Hello Don,
well, pretty nice. I like this approach very much. One difference to our
approach could be, that we don't need an explicit call to the loader from the
parent module; the LOAD is done by the stub only the first time, when the
statically stored entry point is zero. But I can imagine some kind of mixture
between the two approaches, where the loader is called by the stub, if the
entry point is zero. Then also no special loader call would be necessary.
In our approach, indeed, the caller goes to the switch in front of the DLL
module every time. But if the module is already loaded, this makes only circa
10 additional machine instructions. Maybe we could optimize this further, using
your ideas.
On the other hand, maybe it is nice to have a special INIT call for such DLL
like modules. We don't need it, because all our modules MUST be
naturally reentrant, so we cannot store information statically. If we need some
initialization, we have to do it every time. The only exception: the entry
points are stored statically, as explained.

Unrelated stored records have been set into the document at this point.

(* ===== verification/Serialize.v ===== *)
(** * Writing and reading a buffer: common/serialize.c and common/deserialize.c

    Each call is a computation over the heap of SerBuffer.  The [size] bytes behind a
    [_data] argument are passed as the list of those bytes; what a call stores through a
    [dest] argument is returned. *)

From S2P Require Import Prelude CInt SerBuffer.

Open Scope Z_scope.

(** ** Operations *)

Definition sentinel_value : Z := 0xFFFFFFFF.

(** [SER_BUF_SIZE - SER_BUF_NEXT] as a [size_t]. *)
Definition available (buf : ser_buff_t) : cM heap Z :=
  sz ← serialized_buffer_size buf;
  nx ← serialized_buffer_next buf;
  d ← int_sub sz nx;
  mret (to_size d).

(** The [while (available_size < size)] loop; the result is [is_resized]. *)
Fixpoint serialize_grow (fuel : nat) (buf : ser_buff_t) (available_size size : Z)
    (is_resized : bool) : cM heap bool :=
  if available_size <? size then
    match fuel with
    | O => out_of_fuel
    | S fuel' =>
        serialized_buffer_resize buf 2;;
        available_size' ← available buf;
        serialize_grow fuel' buf available_size' size true
    end
  else mret is_resized.

(** [memcpy(SER_BUF_POS, data, size)]. *)
Definition memcpy_in (buf : ser_buff_t) (data : list byte) : cM heap unit :=
  '(p, off) ← serialized_buffer_ser_pos buf;
  p' ← write_cells p off data;
  '(l, x) ← deref buf;
  store l (set_b p' x).

(** [memcpy(dest, SER_BUF_POS, size)]. *)
Definition memcpy_out (buf : ser_buff_t) (size : Z) : cM heap (list cell) :=
  '(p, off) ← serialized_buffer_ser_pos buf;
  read_cells p off size.

Definition serialize_data (buf : ser_buff_t) (data : list byte) : cM heap unit :=
  match buf with
  | None => mret tt
  | Some _ =>
      let size := Z.of_nat (length data) in
      available_size ← available buf;
      is_resized ← serialize_grow RESIZE_FUEL buf available_size size false;
      if (is_resized : bool) then
        memcpy_in buf data;;
        serialized_buffer_ser_pos_incr buf size
      else
        memcpy_in buf data;;
        serialized_buffer_ser_pos_incr buf size
  end.

Definition serialize_null (_buf : ser_buff_t) : cM heap unit :=
  serialize_data _buf (int_bytes sentinel_value).

Definition serialize `{Callbacks any} (_buf : ser_buff_t) (data : option any) : cM heap dumps_t :=
  match data with
  | None => serialize_data _buf (int_bytes sentinel_value);; mret []
  | Some _ => serialized_buffer_do_serialize _buf data
  end.

Definition serialize_list `{Callbacks any} (_buf : ser_buff_t) (list : option any)
    (ser_list : fptr_t) : cM heap dumps_t :=
  match ser_list with
  | None => undef NullCall
  | Some f => call_ser f _buf list
  end.

Definition serialize_int (_buf : ser_buff_t) (_data : Z) : cM heap unit :=
  serialize_data _buf (int_bytes _data).

(** The cells stored at [dest], [None] when the call returns before its [memcpy]. *)
Definition deserialize_data (buf : ser_buff_t) (size : Z) : cM heap (option (list cell)) :=
  if size =? 0 then mret None
  else
    match buf with
    | None => mret None
    | Some _ =>
        sz ← serialized_buffer_size buf;
        nx ← serialized_buffer_next buf;
        need ← int_add (to_int size) nx;
        if sz <? need then mret None
        else
          cs ← memcpy_out buf size;
          serialized_buffer_ser_pos_incr buf size;;
          mret (Some cs)
    end.

(** The [unsigned int] variable [sentinel], which holds 0 before the call. *)
Definition sentinel_after (r : option (list cell)) : cM heap Z :=
  match r with
  | None => mret 0
  | Some cs => bs ← bytes_of_cells cs; mret (bytes_uint bs)
  end.

Definition deserialize_null (buf : ser_buff_t) : cM heap Z :=
  r ← deserialize_data buf sizeof_int;
  sentinel ← sentinel_after r;
  if sentinel =? sentinel_value then mret (-1)
  else
    serialized_buffer_skip buf (-1 * sizeof_int);;
    mret 0.

Definition deserialize `{Callbacks any} (buf : ser_buff_t) : cM heap (option any) :=
  is_null ← deserialize_null buf;
  if negb (is_null =? 0) then mret None
  else serialized_buffer_do_deserialize buf.

Definition deserialize_int (buf : ser_buff_t) : cM heap Z :=
  sz ← serialized_buffer_size buf;
  nx ← serialized_buffer_next buf;
  need ← int_add sizeof_int nx;
  if sz <? need then mret 0
  else
    cs ← memcpy_out buf sizeof_int;
    serialized_buffer_ser_pos_incr buf sizeof_int;;
    bs ← bytes_of_cells cs;
    mret (bytes_int bs).

(** ** Execution lemmas *)

Lemma available_upd l x h :
  is_int (size x - next x) →
  available (Some l) (upd_buf l x h) = Done (to_size (size x - next x)) (upd_buf l x h).
Proof.
  intros Hi. unfold available. cstep (size_upd l x h). cstep (next_upd l x h). unfold int_sub.
  by cstep (int_result_ok _ (upd_buf l x h) Hi).
Qed.

Lemma available_ok l x h :
  buf_ok x → available (Some l) (upd_buf l x h) = Done (size x - next x) (upd_buf l x h).
Proof.
  intros [Hb Hn Hs]. rewrite available_upd by ser_lia. by rewrite to_size_id by ser_lia.
Qed.

(** The growth loop ends with room for [n] bytes and keeps what was written. *)
Lemma serialize_grow_ok fuel l x h n r :
  grants h = [] → buf_ok x → 0 <= n → next x + n <= 2 ^ 30 →
  next x + n <= size x * 2 ^ Z.of_nat fuel →
  ∃ y r', serialize_grow fuel (Some l) (size x - next x) n r (upd_buf l x h)
            = Done r' (upd_buf l y h) ∧ grown x y ∧ buf_ok y ∧ n <= size y - next y.
Proof.
  intros Hg. revert x r. induction fuel as [|fuel IH]; intros x r Hok Hn Hlim Hfuel; cbn.
  - rewrite (proj2 (Z.ltb_ge _ _)) by lia. exists x, r. split_and!; [done|done|done|lia].
  - destruct (size x - next x <? n) eqn:Hlt; zbool.
    + cstep (resize_granted l x h Hg Hok ltac:(lia)).
      assert (Hok' : buf_ok (doubled x)) by (apply doubled_ok; [done|lia]).
      cstep (available_ok l _ h Hok').
      destruct (IH (doubled x) true Hok' Hn) as (y & r' & Hrun & Hgr & Hoky & Hroom).
      * done.
      * change (size (doubled x)) with (size x * 2). cbn [next doubled set_b set_size].
        rewrite Nat2Z.inj_succ, Z.pow_succ_r in Hfuel by lia. lia.
      * exists y, r'. split_and!; [done| |done|done].
        etransitivity; [apply doubled_grown|done].
    + exists x, r. split_and!; [done|done|done|lia].
Qed.

Lemma memcpy_in_upd l x h data :
  in_block (b x) (next x) (Z.of_nat (length data)) = true →
  memcpy_in (Some l) data (upd_buf l x h)
  = Done tt (upd_buf l (set_b (splice (Z.to_nat (next x)) (Some <$> data) (b x)) x) h).
Proof.
  intros Hin. unfold memcpy_in. cstep (ser_pos_upd l x h).
  cstep (write_cells_ok _ _ data (upd_buf l x h) Hin). cstep (deref_upd l x h).
  apply store_upd.
Qed.

Lemma memcpy_out_upd l x h n :
  in_block (b x) (next x) n = true →
  memcpy_out (Some l) n (upd_buf l x h)
  = Done (slice (Z.to_nat (next x)) (Z.to_nat n) (b x)) (upd_buf l x h).
Proof.
  intros Hin. unfold memcpy_out. cstep (ser_pos_upd l x h). by apply read_cells_ok.
Qed.

(** Writing [data] into a block with room, then moving the cursor behind it. *)
Lemma repr_write x t data :
  repr x t → Z.of_nat (length data) <= size x - next x →
  repr (set_next (next x + Z.of_nat (length data))
          (set_b (splice (Z.to_nat (next x)) (Some <$> data) (b x)) x)) (tape_write data t).
Proof.
  intros [[Hb Hn Hs] Hnx Hp Hc ? ?] Hroom.
  assert (Hlen : length (splice (Z.to_nat (next x)) (Some <$> data) (b x)) = length (b x)).
  { apply length_splice. rewrite length_fmap. lia. }
  constructor; cbn.
  - constructor; cbn; [lia|lia|done].
  - lia.
  - rewrite !length_app, length_take, length_drop. lia.
  - rewrite Hnx, Nat2Z.id. change (?a ++ data ++ ?c) with (splice (pos t) data (content t)).
    rewrite splice_fmap. apply splice_prefix; [done|by rewrite length_fmap].
  - done.
  - done.
Qed.

(** [serialize_data] implements the write of the abstract buffer. *)
Lemma serialize_data_holds l t h data :
  Z.of_nat (pos t + length data) <= 2 ^ 30 →
  triple (holds l t h) (serialize_data (Some l) data) (λ _, holds l (tape_write data t) h).
Proof.
  intros Hlim s (Hg & x & -> & Hr). pose proof Hr as [Hok Hnx Hp Hc _ _].
  pose proof Hok as [Hb Hn Hs]. unfold serialize_data.
  cstep (available_ok l x h Hok).
  destruct (serialize_grow_ok RESIZE_FUEL l x h (Z.of_nat (length data)) false Hg Hok)
    as (y & r & Hrun & Hgr & Hoky & Hroom); [lia|lia| |].
  { change (2 ^ Z.of_nat RESIZE_FUEL) with (2 ^ 32). ser_lia. }
  cstep Hrun. assert (Hry : repr y t) by eauto with cplay.
  pose proof Hry as [_ Hny _ _ _ _]. destruct Hoky as [Hby Hny' Hsy].
  assert (Hin : in_block (b y) (next y) (Z.of_nat (length data)) = true).
  { unfold in_block. apply andb_true_iff. split; apply Z.leb_le; lia. }
  exists tt. eexists. split; [|split; [done|eexists; split; [reflexivity|by apply repr_write]]].
  destruct r; cstep (memcpy_in_upd l y h data Hin);
    rewrite ser_pos_incr_upd by (cbn; ser_lia); reflexivity.
Qed.

(** [deserialize_data] implements the read of the abstract buffer. *)
Lemma deserialize_data_holds l t h n :
  0 < n → (pos t + Z.to_nat n <= length (content t))%nat → n <= 2 ^ 30 →
  triple (holds l t h) (deserialize_data (Some l) n)
    (λ r s, r = Some (Some <$> tape_read (Z.to_nat n) t) ∧
            holds l (tape_seek (pos t + Z.to_nat n) t) h s).
Proof.
  intros Hn Hlen Hlim s (Hg & x & -> & Hr). pose proof Hr as [Hok Hnx Hp Hc _ _].
  pose proof Hok as [Hb Hnr Hs]. pose proof (prefix_length _ _ Hc) as Hcl.
  rewrite length_fmap in Hcl. unfold deserialize_data.
  rewrite (proj2 (Z.eqb_neq n 0)) by lia.
  cstep (size_upd l x h). cstep (next_upd l x h).
  rewrite to_int_id by ser_lia. unfold int_add.
  assert (Hi : is_int (n + next x)) by ser_lia.
  cstep (int_result_ok _ (upd_buf l x h) Hi).
  rewrite (proj2 (Z.ltb_ge _ _)) by lia.
  assert (Hin : in_block (b x) (next x) n = true).
  { unfold in_block. apply andb_true_iff. split; apply Z.leb_le; lia. }
  cstep (memcpy_out_upd l x h n Hin).
  cstep (ser_pos_incr_upd l x h n ltac:(ser_lia) ltac:(ser_lia)).
  eexists _, _. split; [reflexivity|]. split.
  - f_equal. rewrite (slice_prefix _ _ _ _ Hc) by (rewrite length_fmap; lia).
    by rewrite slice_fmap, Hnx, Nat2Z.id.
  - split; [done|]. eexists; split; [reflexivity|].
    replace (next x + n) with (Z.of_nat (pos t + Z.to_nat n)) by lia.
    by apply seek_repr.
Qed.

Lemma reset_holds l t h :
  triple (holds l t h) (serialized_buffer_reset (Some l)) (λ _, holds l (tape_seek 0 t) h).
Proof.
  intros s (Hg & x & -> & Hr). eexists _, _. split; [apply reset_upd|].
  split; [done|]. eexists; split; [reflexivity|]. apply (seek_repr x t 0 Hr). lia.
Qed.

(** Moving the cursor back by [n] bytes that were just read. *)
Lemma skip_back_holds l t h n i :
  0 <= n → pos t = (i + Z.to_nat n)%nat →
  triple (holds l t h) (serialized_buffer_skip (Some l) (- n)) (λ _, holds l (tape_seek i t) h).
Proof.
  intros Hn Hpos s (Hg & x & -> & Hr). pose proof Hr as [[Hb Hnr Hs] Hnx Hp Hc _ _].
  unfold serialized_buffer_skip. cstep (deref_upd l x h). unfold int_sub.
  assert (Hi : is_int (size x - next x)) by ser_lia.
  cstep (int_result_ok _ (upd_buf l x h) Hi).
  rewrite (proj2 (Z.leb_le _ _)) by lia.
  eexists _, _. split; [apply next_add_upd; ser_lia|].
  split; [done|]. eexists; split; [reflexivity|].
  replace (next x + - n) with (Z.of_nat i) by lia. apply seek_repr; [done|lia].
Qed.

Definition is_sentinel (bs : list byte) : bool := bytes_uint bs =? sentinel_value.

Lemma is_sentinel_true : is_sentinel (int_bytes sentinel_value) = true.
Proof. vm_compute. reflexivity. Qed.

(** [deserialize_null] looks at the four bytes at the cursor and consumes them exactly when
    they are the sentinel. *)
Lemma deserialize_null_holds l t h :
  (pos t + 4 <= length (content t))%nat →
  triple (holds l t h) (deserialize_null (Some l))
    (λ r s, if is_sentinel (tape_read 4 t)
            then r = -1 ∧ holds l (tape_seek (pos t + 4) t) h s
            else r = 0 ∧ holds l t h s).
Proof.
  intros Hlen. unfold deserialize_null.
  eapply triple_bind; [apply (deserialize_data_holds l t h sizeof_int); unfold sizeof_int; lia|].
  intros r s [-> Hh]. cbn [sentinel_after].
  assert (Hb : sentinel_after (Some (Some <$> tape_read (Z.to_nat sizeof_int) t)) s
               = Done (bytes_uint (tape_read 4 t)) s).
  { unfold sentinel_after. by cstep (bytes_of_cells_ok (tape_read 4 t) s). }
  cbn [sentinel_after] in Hb. cstep Hb. unfold is_sentinel.
  destruct (_ =? _) eqn:Hs; [by eexists _, _|].
  destruct (skip_back_holds l (tape_seek (pos t + 4) t) h 4 (pos t) ltac:(lia) eq_refl s Hh) as ([] & s' & Hrun & Hh').
  exists 0, s'. change (-1 * sizeof_int) with (-4). cstep Hrun. split; [done|]. split; [done|].
  by destruct t.
Qed.

(** ** The functional and error behaviour of the calls *)

Lemma serialize_int_holds l t h z :
  Z.of_nat (pos t + 4) <= 2 ^ 30 →
  triple (holds l t h) (serialize_int (Some l) z) (λ _, holds l (tape_write (int_bytes z) t) h).
Proof. intros Hlim. apply serialize_data_holds. by rewrite length_int_bytes. Qed.

Lemma deserialize_int_holds l t h :
  (pos t + 4 <= length (content t))%nat →
  triple (holds l t h) (deserialize_int (Some l))
    (λ r s, r = bytes_int (tape_read 4 t) ∧ holds l (tape_seek (pos t + 4) t) h s).
Proof.
  intros Hlen s (Hg & x & -> & Hr). pose proof Hr as [[Hb Hnr Hs] Hnx Hp Hc _ _].
  pose proof (prefix_length _ _ Hc) as Hcl. rewrite length_fmap in Hcl.
  unfold deserialize_int, sizeof_int. cstep (size_upd l x h). cstep (next_upd l x h).
  unfold int_add. assert (Hi : is_int (4 + next x)) by ser_lia.
  cstep (int_result_ok _ (upd_buf l x h) Hi). rewrite (proj2 (Z.ltb_ge _ _)) by lia.
  assert (Hin : in_block (b x) (next x) 4 = true).
  { unfold in_block. apply andb_true_iff. split; apply Z.leb_le; lia. }
  cstep (memcpy_out_upd l x h 4 Hin). cstep (ser_pos_incr_upd l x h 4 ltac:(ser_lia) ltac:(ser_lia)).
  rewrite (slice_prefix _ _ _ _ Hc) by (rewrite length_fmap; lia). rewrite slice_fmap.
  rewrite Hnx, Nat2Z.id. cstep (bytes_of_cells_ok (tape_read 4 t)
    (upd_buf l (set_next (Z.of_nat (pos t) + 4) x) h)).
  eexists _, _. split; [reflexivity|]. split; [done|]. split; [done|].
  eexists; split; [reflexivity|]. replace (Z.of_nat (pos t) + 4) with (Z.of_nat (pos t + 4)) by lia.
  by apply seek_repr.
Qed.

(** A call of [resize] whose [realloc] fails: [size] is doubled, the block is not. *)
Lemma resize_refused l x h g :
  grants h = false :: g → is_int (size x * 2) →
  serialized_buffer_resize (Some l) 2 (upd_buf l x h)
  = Done tt (upd_buf l (set_size (size x * 2) x) (mk_heap (bufs h) (brk h) g)).
Proof.
  intros Hg Hi. unfold serialized_buffer_resize. cstep (deref_upd l x h). unfold int_mul.
  cstep (int_result_ok _ (upd_buf l x h) Hi).
  cstep (store_upd l x (set_size (size x * 2) x) h). unfold realloc. rewrite bind_assoc.
  unfold grant. crun. cbn [grants upd_buf]. by rewrite Hg.
Qed.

One problem remains with all these solutions: IBM has slightly modified the
conventions for new PL/1, C++ and so on. The entry point alone is not
sufficient; you also have to worry about the base address of the writable
static storage. Reg 15 doesn't point to the real entry any more, but to some
kind of control block, where the real entry and the base for the writable
static is stored (with some "glue" code). At the moment, we use only old PL/1
and ANSI C without the RENT or DLL option, so this is not an issue.
Would your solution also work with calls to or from RENT and DLL objects ?
I guess, our solution will not work "as is".
Regards
Bernd
Am Die, 05 Nov 2002 schrieben Sie:
>
> Interesting. The caller always goes to the DLL like module, but the called
> function returns to the parent caller. We have done something similar to
> this, but it one more step removed from being DLL like relationship. At our
> site, the parent module calls a loader with the name of the desired function
> (a module, also.) The loader loads the function into core and stores its
> load address back into the parent caller. The loader than branches to the
> called function so it can do its first time initialization. The called
> function returns to the parent caller. The parent module now branches
> directly to the called function because it has the load address (provided by
> the loader.)
>
> A middle man assists the caller but then gets out of the way.